◆ Dataset extract:
(** Two guarded calls that name the same two items in opposite orders, or one that
    names an item twice, can lock each other out for ever: the items are locked in
    the order given, each in its turn. *)
Theorem Guard_order_deadlock :
  (∃ sched s, run_schedule sched (new_guardian,
      [Run (Guard 0 ["a"; "b"]); Run (Guard 0 ["b"; "a"])]) = Some s ∧
    @deadlocked () s ∧ map (λ t, match t with AtWait _ _ _ => true | _ => false end) s.2
      = [true; true]) ∧
  (∃ sched s, run_schedule sched (new_guardian, [Run (Guard 0 ["a"; "a"])]) = Some s ∧
    @deadlocked () s ∧ map (λ t, match t with AtWait _ _ _ => true | _ => false end) s.2 = [true]).
Proof.
  split.
  - exists [(0%nat, Tick); (1%nat, Tick); (0%nat, Tick); (1%nat, Tick)].
    eexists. split; [vm_compute; reflexivity|]. split; [|reflexivity].
    intros [|[|j]] []; vm_compute; reflexivity.
  - exists [(0%nat, Tick); (0%nat, Tick)].
    eexists. split; [vm_compute; reflexivity|]. split; [|reflexivity].
    intros [|j] []; vm_compute; reflexivity.
Qed.

(** *** Guarded handlers exclude each other *)
Lemma NoDup_concat_disjoint {A} (l : list (list A)) j1 j2 o1 o2 x : NoDup (concat l) →
  l !! j1 = Some o1 → l !! j2 = Some o2 → x ∈ o1 → x ∈ o2 → j1 = j2.
Proof.
  revert j1 j2. induction l as [|o l IH]; [done|]. intros j1 j2 Hnd H1 H2 Hx1 Hx2.
  simpl in Hnd. apply NoDup_app in Hnd as (_ & Hdis & Hnd).
  assert (∀ j o', l !! j = Some o' → x ∈ o' → x ∈ concat l) as Hin
    by (intros j o' Hj Hx; apply list_elem_of_In, in_concat; exists o'; split;
        apply list_elem_of_In; [by eapply list_elem_of_lookup_2|done]).
  destruct j1 as [|j1], j2 as [|j2]; simpl in *.
  - done.
  - injection H1 as ->. by destruct (Hdis x Hx1); eapply Hin.
  - injection H2 as ->. by destruct (Hdis x Hx2); eapply Hin.
  - f_equal. by apply (IH j1 j2).
Qed.

Lemma elem_concat {A} (x : A) l : x ∈ concat l ↔ ∃ j o, l !! j = Some o ∧ x ∈ o.
Proof.
  rewrite list_elem_of_In, in_concat. split.
  - intros (o & Ho & Hx). apply list_elem_of_In in Ho as (j & Hj)%list_elem_of_lookup_1.
    exists j, o. by rewrite list_elem_of_In.
  - intros (j & o & Hj & Hx). exists o. rewrite <- !list_elem_of_In.
    split; [by eapply list_elem_of_lookup_2|done].
Qed.

Section guard.
Context {Reply : Type}.

Definition guarded (timeout : Z) (ids : list string) : prog Reply :=
  Handler (0 <? timeout) (λ reply, unlock_all ids (Return (Replied reply))).

Definition named (ids : list string) : list string := filter (λ id, id ≠ "") ids.

(** Where a call of [Guard] can be, as an activity and the items it owns. *)
Inductive guard_state (timeout : Z) (ids : list string)
    : thread Reply → activity → list string → Prop :=
  | gs_locking got todo : ids = got ++ todo →
      guard_state timeout ids (Run (lock_all todo (guarded timeout ids))) Idle (named got)
  | gs_waiting got id l todo : ids = got ++ id :: todo → id ≠ "" →
      guard_state timeout ids (AtWait id l (lock_all todo (guarded timeout ids)))
        (Waiting id l) (named got)
  | gs_unlocking todo a :
      guard_state timeout ids (Run (unlock_all todo (Return a))) Idle (named todo)
  | gs_sending l todo a :
      guard_state timeout ids (AtSend l (unlock_all todo (Return a))) (Sending l) (named todo).

(** The goroutines of some calls and the system of [step] they are a run of. *)
Definition simulated (calls : list (Z * list string))
    (c : GuardianLocker * list (thread Reply)) (s : system) : Prop :=
  sy_gl s = c.1 ∧ length (sy_threads s) = length calls ∧
  ∃ owned : list (list string),
    sy_owners s ≡ₚ concat owned ∧ length c.2 = length calls ∧ length owned = length calls ∧
    ∀ j call t a o, calls !! j = Some call → c.2 !! j = Some t →
      sy_threads s !! j = Some a → owned !! j = Some o → guard_state call.1 call.2 t a o.

Lemma concat_lookup {A} (l : list (list A)) j x y : l !! j = Some x →
  concat l ≡ₚ x ++ concat (delete j l) ∧
  concat (<[j := y]> l) ≡ₚ y ++ concat (delete j l).
Proof.
  revert j. induction l as [|z l IH]; intros [|j]; simpl; try done.
  { by intros [= ->]. }
  intros Hj. destruct (IH j Hj) as [H1 H2]. rewrite H1, H2. split; solve_Permutation.
Qed.
Lemma named_cons id ids : named (id :: ids) = (if decide (id = "") then [] else [id]) ++ named ids.
Proof.
  unfold named. rewrite filter_cons. by case_decide; case_decide.
Qed.
Lemma named_snoc ids id : named (ids ++ [id]) = named ids ++ (if decide (id = "") then [] else [id]).
Proof.
  unfold named at 1. rewrite filter_app. f_equal. fold (named [id]).
  rewrite named_cons. by rewrite app_nil_r.
Qed.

◆ Exercise description: Retype the whole listing above exactly.

◆ Solution to this task:
(** Two guarded calls that name the same two items in opposite orders, or one that
    names an item twice, can lock each other out for ever: the items are locked in
    the order given, each in its turn. *)
Theorem Guard_order_deadlock :
  (∃ sched s, run_schedule sched (new_guardian,
      [Run (Guard 0 ["a"; "b"]); Run (Guard 0 ["b"; "a"])]) = Some s ∧
    @deadlocked () s ∧ map (λ t, match t with AtWait _ _ _ => true | _ => false end) s.2
      = [true; true]) ∧
  (∃ sched s, run_schedule sched (new_guardian, [Run (Guard 0 ["a"; "a"])]) = Some s ∧
    @deadlocked () s ∧ map (λ t, match t with AtWait _ _ _ => true | _ => false end) s.2 = [true]).
Proof.
  split.
  - exists [(0%nat, Tick); (1%nat, Tick); (0%nat, Tick); (1%nat, Tick)].
    eexists. split; [vm_compute; reflexivity|]. split; [|reflexivity].
    intros [|[|j]] []; vm_compute; reflexivity.
  - exists [(0%nat, Tick); (0%nat, Tick)].
    eexists. split; [vm_compute; reflexivity|]. split; [|reflexivity].
    intros [|j] []; vm_compute; reflexivity.
Qed.

(** *** Guarded handlers exclude each other *)
Lemma NoDup_concat_disjoint {A} (l : list (list A)) j1 j2 o1 o2 x : NoDup (concat l) →
  l !! j1 = Some o1 → l !! j2 = Some o2 → x ∈ o1 → x ∈ o2 → j1 = j2.
Proof.
  revert j1 j2. induction l as [|o l IH]; [done|]. intros j1 j2 Hnd H1 H2 Hx1 Hx2.
  simpl in Hnd. apply NoDup_app in Hnd as (_ & Hdis & Hnd).
  assert (∀ j o', l !! j = Some o' → x ∈ o' → x ∈ concat l) as Hin
    by (intros j o' Hj Hx; apply list_elem_of_In, in_concat; exists o'; split;
        apply list_elem_of_In; [by eapply list_elem_of_lookup_2|done]).
  destruct j1 as [|j1], j2 as [|j2]; simpl in *.
  - done.
  - injection H1 as ->. by destruct (Hdis x Hx1); eapply Hin.
  - injection H2 as ->. by destruct (Hdis x Hx2); eapply Hin.
  - f_equal. by apply (IH j1 j2).
Qed.

Lemma elem_concat {A} (x : A) l : x ∈ concat l ↔ ∃ j o, l !! j = Some o ∧ x ∈ o.
Proof.
  rewrite list_elem_of_In, in_concat. split.
  - intros (o & Ho & Hx). apply list_elem_of_In in Ho as (j & Hj)%list_elem_of_lookup_1.
    exists j, o. by rewrite list_elem_of_In.
  - intros (j & o & Hj & Hx). exists o. rewrite <- !list_elem_of_In.
    split; [by eapply list_elem_of_lookup_2|done].
Qed.

Section guard.
Context {Reply : Type}.

Definition guarded (timeout : Z) (ids : list string) : prog Reply :=
  Handler (0 <? timeout) (λ reply, unlock_all ids (Return (Replied reply))).

Definition named (ids : list string) : list string := filter (λ id, id ≠ "") ids.

(** Where a call of [Guard] can be, as an activity and the items it owns. *)
Inductive guard_state (timeout : Z) (ids : list string)
    : thread Reply → activity → list string → Prop :=
  | gs_locking got todo : ids = got ++ todo →
      guard_state timeout ids (Run (lock_all todo (guarded timeout ids))) Idle (named got)
  | gs_waiting got id l todo : ids = got ++ id :: todo → id ≠ "" →
      guard_state timeout ids (AtWait id l (lock_all todo (guarded timeout ids)))
        (Waiting id l) (named got)
  | gs_unlocking todo a :
      guard_state timeout ids (Run (unlock_all todo (Return a))) Idle (named todo)
  | gs_sending l todo a :
      guard_state timeout ids (AtSend l (unlock_all todo (Return a))) (Sending l) (named todo).

(** The goroutines of some calls and the system of [step] they are a run of. *)
Definition simulated (calls : list (Z * list string))
    (c : GuardianLocker * list (thread Reply)) (s : system) : Prop :=
  sy_gl s = c.1 ∧ length (sy_threads s) = length calls ∧
  ∃ owned : list (list string),
    sy_owners s ≡ₚ concat owned ∧ length c.2 = length calls ∧ length owned = length calls ∧
    ∀ j call t a o, calls !! j = Some call → c.2 !! j = Some t →
      sy_threads s !! j = Some a → owned !! j = Some o → guard_state call.1 call.2 t a o.

Lemma concat_lookup {A} (l : list (list A)) j x y : l !! j = Some x →
  concat l ≡ₚ x ++ concat (delete j l) ∧
  concat (<[j := y]> l) ≡ₚ y ++ concat (delete j l).
Proof.
  revert j. induction l as [|z l IH]; intros [|j]; simpl; try done.
  { by intros [= ->]. }
  intros Hj. destruct (IH j Hj) as [H1 H2]. rewrite H1, H2. split; solve_Permutation.
Qed.
Lemma named_cons id ids : named (id :: ids) = (if decide (id = "") then [] else [id]) ++ named ids.
Proof.
  unfold named. rewrite filter_cons. by case_decide; case_decide.
Qed.
Lemma named_snoc ids id : named (ids ++ [id]) = named ids ++ (if decide (id = "") then [] else [id]).
Proof.
  unfold named at 1. rewrite filter_app. f_equal. fold (named [id]).
  rewrite named_cons. by rewrite app_nil_r.
Qed.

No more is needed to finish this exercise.